A produção de massa de célula permeabilizada de Kluyveromyces lactis contendo a enzimagalactosidase
e sua atividade catalÃtica na hidrólise de lactose foi realizada. Para obtenção da massa de
célula permeabilizada, células foram produzidas, crescendo em soro de leite UF estéril. Para promover
a permeabilização da membrana, células foram tratadas com uma solução etanol 50% para facilitar o
contato entre a enzima e o substrato no processo de hidrólise da lactose. A atividade catalÃtica da
enzima na hidrólise de lactose foi obtida pela relação linear entre a velocidade de reação e peso seco em
mg de célula permeabilizada. A massa de 1mg de células permeabilizadas equivaleu a 0,32 unidades de
atividade de enzima. O efeito da suspensão de célula permeabilizada na velocidade inicial de reação foi
estudado utilizando diferentes concentrações de lactose (1, 40, 100 e 140 mM) e suspensões de células
permeabilizadas que variaram de 0,1 a 3 mg/ml. As reações foram acompanhadas no espectofotômetro
DU em 510nm, que forneceu uma curva da variação de absorbância com o tempo de reação. A inclinação
da reta apresentada por cada curva correspondeu as velocidades iniciais para cada concentração de célula
permebilizada e de lactose. Foi utilizado nessa análise um reagente colorimétrico GOP-PAP que reagiu
especificamente com a glicose presente no meio. Para conversão da leitura de absorvância em unidades
de mM glicose, foi feita uma curva padrão de glicose. A concentração de 1mg/ml de célula permeabilizada
adicionada à mistura de reação, foi selecionada pela sua relação linear com a velocidade de reação para
concentrações mÃnimas (1 mM) e extremas (140 mM) de lactose. Valores abaixo de 1mg/ml foram
apropriados para a reação linear entre velocidade e concentração inicial de enzima.
The production permeabilized cell mass of
Kluyveromyces lactis containing the enzyme bgalactosidase
and her catalytic activity in the lactose hydrolysis was accomplished.
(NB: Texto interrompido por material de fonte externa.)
(** The key generation's encrypted-share proof: the ciphertext [(u, v)]
    under [pkR] carries the point [s*G] of a share [s] consistent with the
    dealer's commitments at index [j].  The honest prover succeeds and its
    proof is accepted (or a zero scalar makes the verifier throw); two
    accepted answers yield [s] and [r]; the recipient decrypts to [s*G]. *)
Theorem dkgEncShare_correct commitments j (pkR u v evalJ : P) :
  valid_index j → commitments ≠ [] → Z.of_nat (length commitments) < 2 ^ 31 →
  evalJ ≡ horner j commitments →
  (∀ s r ws wr, canonical s → canonical r → nonzero ws → nonzero wr → share_statement evalJ BASE pkR u v s r →
     ∃ pf e, dkgEncShareProve commitments (Int j) pkR u v s r ws wr = Ok pf ∧
       dkgChallenge commitments (Int j) pkR u v pf.(es_a1) pf.(es_a2) pf.(es_a3) = Ok e ∧
       is_ok (dkgEncShareVerify commitments (Int j) pkR u v pf) = negb ((pf.(es_s1) =? 0) || (pf.(es_sr) =? 0) || (e =? 0)) ∧
       ∀ b, dkgEncShareVerify commitments (Int j) pkR u v pf = Ok b → b = true) ∧
  (∀ a1 a2 a3 s1 sr s1' sr' e1 e2,
     canonical s1 → canonical sr → canonical s1' → canonical sr' → canonical e1 → canonical e2 →
     encShareEquations evalJ BASE pkR u v (mkES a1 a2 a3 s1 sr) e1 = Ok true →
     encShareEquations evalJ BASE pkR u v (mkES a1 a2 a3 s1' sr') e2 = Ok true →
     e1 ≠ e2 →
     share_statement evalJ BASE pkR u v (quotient s1 s1' e1 e2) (quotient sr sr' e1 e2)) ∧
  (∀ s r sk, share_statement evalJ BASE pkR u v s r → pkR ≡ zmul sk BASE → nonzero sk →
     ∃ m, elgamalDecrypt sk (mkCt u v) = Ok m ∧ m ≡ zmul s BASE).
Proof.
  intros Hv Hne Hlen Heval. split; [|split; [intros a1 a2 a3 s1 sr s1' sr' e1 e2; apply encShare_sound|apply share_decrypts]].
  intros s r ws wr Hs Hr Hws Hwr Hst.
  destruct (dkgEncShareProve_ok commitments j pkR u v s r ws wr Hv Hne Hlen Hs Hr Hws Hwr) as (pf & e & Ep & Ee & Hpf).
  exists pf, e. do 2 (split; [done|]). unfold dkgEncShareVerify. rewrite (hp_s1 _ _ _ _ _ _ _ _ Hpf), (hp_sr _ _ _ _ _ _ _ _ Hpf).
  rewrite !assertScalar_total by apply scalarAdd_canonical. cbn [rbind].
  assert ((length commitments =? 0)%nat = false) as -> by by destruct commitments. rewrite (proj2 (badIndex_valid j) Hv).
  destruct (evalCommitments_ok j commitments Hv Hne) as (ev & -> & Hev). rewrite Ee. cbn [rbind].
  rewrite <-(hp_s1 _ _ _ _ _ _ _ _ Hpf), <-(hp_sr _ _ _ _ _ _ _ _ Hpf). destruct Hst as (HX & Hst).
  eapply honest_complete; [split; [by rewrite Hev, <-Heval|exact Hst]|]. by destruct Hpf.
Qed.

(** ** Delivering the share scalar *)

(** The share scalar sent with [encryptShareScalar] is the one
    [decryptShareScalar] recovers: sender and recipient derive the same key
    from [r*pkR] and [skR*u]; the ciphertext has 48 bytes. *)
Lemma shareScalar_delivered r s (pkR : P) proofBytes :
  nonzero r → canonical s →
  ∃ ct, encryptShareScalar pkR r s proofBytes = Ok ct ∧ length ct = DKG_SCALAR_AEAD_CT_BYTES ∧
    ∀ skR u, nonzero skR → pkR ≡ zmul skR BASE → u ≡ zmul r BASE → decryptShareScalar skR u proofBytes ct = Ok s.
Proof.
  intros Hr Hs. unfold encryptShareScalar, decryptShareScalar.
  destruct (mulPoint_total pkR r Hr) as (dh & -> & Hdh), (scalarToBytes_ok s Hs) as (pt & -> & Hl & Hok & He). cbn [rbind]. rewrite gcm_length, Hl.
  cbn [Nat.add Nat.eqb negb throw_if rbind SCALAR_BYTES DKG_SCALAR_AEAD_CT_BYTES].
  eexists. split; [reflexivity|]. rewrite gcm_length, Hl. split; [done|]. intros skR u Hsk Hpk Hu.
  cbn [Nat.add Nat.eqb negb throw_if rbind SCALAR_BYTES]. destruct (mulPoint_total u skR Hsk) as (dh' & -> & Hdh'). cbn [rbind].
  assert (Hkey : deriveAeadKey dh = deriveAeadKey dh').
  { unfold deriveAeadKey, groupElementToBytes. rewrite (toRawBytes_Proper dh dh'); [done|].
    by rewrite Hdh, Hdh', Hpk, Hu, zmul_comm. }
  rewrite Hkey, gcm_decrypt_encrypt, Hl. cbn [Nat.eqb negb throw_if rbind SCALAR_BYTES]. by apply scalarFromBytes_ok.
Qed.

(** ** Encodings *)

Lemma slice_here (a b : bytes) n : length a = n → slice (a ++ b) 0 n = a.
Proof. intros <-. unfold slice. rewrite drop_0, Nat.sub_0_r. apply take_app_length. Qed.

Lemma slice_skip (a b : bytes) n from to :
  length a = n → (n <= from)%nat → slice (a ++ b) from to = slice b (from - n) (to - n).
Proof.
  intros <- Hn. unfold slice. rewrite drop_app_ge by done. f_equal. lia.
Qed.

Lemma slice_length (bs : bytes) from to : (from <= to <= length bs)%nat → length (slice bs from to) = (to - from)%nat.
Proof. intros Hl. unfold slice. rewrite length_take, length_drop. lia. Qed.

Lemma slice_join (bs : bytes) from to : (from <= to)%nat → slice bs from to ++ drop to bs = drop from bs.
Proof.
  intros Hle. unfold slice. rewrite <-(take_drop (to - from) (drop from bs)) at 2. f_equal. rewrite drop_drop. f_equal. lia.
Qed.

Lemma slice_ok (bs : bytes) from to : bytes_ok bs → bytes_ok (slice bs from to).
Proof. intros Hok. unfold slice, bytes_ok. by apply Forall_take, Forall_drop. Qed.

Lemma fromBytes_toBytes p : ∃ p', groupElementFromBytes (groupElementToBytes p) = Ok p' ∧ p' ≡ p.
Proof. apply groupElement_decode. Qed.

Lemma point_length p : length (groupElementToBytes p) = 32%nat.
Proof. apply toRawBytes_ok. Qed.

Lemma encShareProof_roundtrip (p : EncShareProof P) : canonical p.(es_s1) → canonical p.(es_sr) →
  ∃ bs (p' : EncShareProof P), encodeEncShareProof p = Ok bs ∧ length bs = 160%nat ∧ decodeEncShareProof bs = Ok p' ∧
    p'.(es_a1) ≡ p.(es_a1) ∧ p'.(es_a2) ≡ p.(es_a2) ∧ p'.(es_a3) ≡ p.(es_a3) ∧ p'.(es_s1) = p.(es_s1) ∧ p'.(es_sr) = p.(es_sr).
Proof.
  revert p.
  intros [a1 a2 a3 s1 sr] Hs1 Hsr. unfold encodeEncShareProof, decodeEncShareProof. cbn [es_a1 es_a2 es_a3 es_s1 es_sr] in *.
  destruct (scalarToBytes_ok s1 Hs1) as (b1 & -> & Hl1 & Hok1 & He1), (scalarToBytes_ok sr Hsr) as (b2 & -> & Hl2 & Hok2 & He2).
  cbn [rbind]. eexists.
  destruct (fromBytes_toBytes a1) as (a1' & E1 & Ha1), (fromBytes_toBytes a2) as (a2' & E2 & Ha2), (fromBytes_toBytes a3) as (a3' & E3 & Ha3).
  exists (mkES a1' a2' a3' s1 sr). split; [reflexivity|]. unfold concatBytes. cbn [concat]. rewrite app_nil_r.
  pose proof (point_length a1) as L1. pose proof (point_length a2) as L2. pose proof (point_length a3) as L3.
  change SCALAR_BYTES with 32%nat in *.
  assert (Hlen : length (groupElementToBytes a1 ++ groupElementToBytes a2 ++ groupElementToBytes a3 ++ b1 ++ b2) = 160%nat)
    by (rewrite !length_app; lia).
  split; [done|]. split; [|done]. rewrite Hlen. cbn [Nat.eqb negb throw_if rbind].
  rewrite slice_here, E1 by done. cbn [rbind]. rewrite !(slice_skip (groupElementToBytes a1) _ 32) by (done || lia). cbn [Nat.sub].
  rewrite slice_here, E2 by done. cbn [rbind]. rewrite !(slice_skip (groupElementToBytes a2) _ 32) by (done || lia). cbn [Nat.sub].
  rewrite slice_here, E3 by done. cbn [rbind]. rewrite !(slice_skip (groupElementToBytes a3) _ 32) by (done || lia). cbn [Nat.sub].
  rewrite slice_here by done. rewrite (proj2 (scalarFromBytes_ok b1 s1 Hok1)) by done. cbn [rbind].
  rewrite (slice_skip b1 _ 32) by (done || lia). cbn [Nat.sub].
  rewrite <-(app_nil_r b2), slice_here by done. by rewrite (proj2 (scalarFromBytes_ok b2 sr Hok2)).
Qed.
For obtaining
of the permeabilized cell mass, cells were produced,
growing in serum of UF sterile milk. To promote
the permeabilization of the membrane, cells were
treated with ethanol solution 50% to facilitate the
contact between the enzyme and the substratum in
the process lactose hydrolysis. The catalytic
activity of the enzyme in the lactose hydrolysis
was obtained by the lineal relationship between
the reaction speed and dry weight in mg of
permeabilized cell. The mass of 1mg of permeabilized
cells was equal to 0.32 units of enzyme
activity. The effect of the suspension of
permeabilized cell in the initial speed of reaction
was studied using different lactose concentrations
(1, 40, 100 and 140 mM) and suspensions of
permeabilized cells that varied from 0.1 to 3 mg/
ml.The reactions were accompanied in the
spectrophotometer DU in 510nm, that it supplied
a curve of the absorbance variation with the time
of reaction. The inclination of the straight line
presented by each curve corresponded the initial
speeds for each concentration of permeabilized
cell and lactose. It was used in that analysis a reagent
colorimeter GOP-PAP that specifically reacted with
the present glucose in the middle. For conversion
of the absorvance reading in units of mM glucose,
it was made a curve standard of glucose. The
suspension of 1mg/ml of permeabilized cell added
to the reaction mixture, it was selected by her
lineal relationship with the reaction speed for
minimum concentrations (1mM) and extreme (140
mM) of lactose. Values below 1mg/ml were
appropriate for the lineal reaction between speed
and initial concentration of enzyme.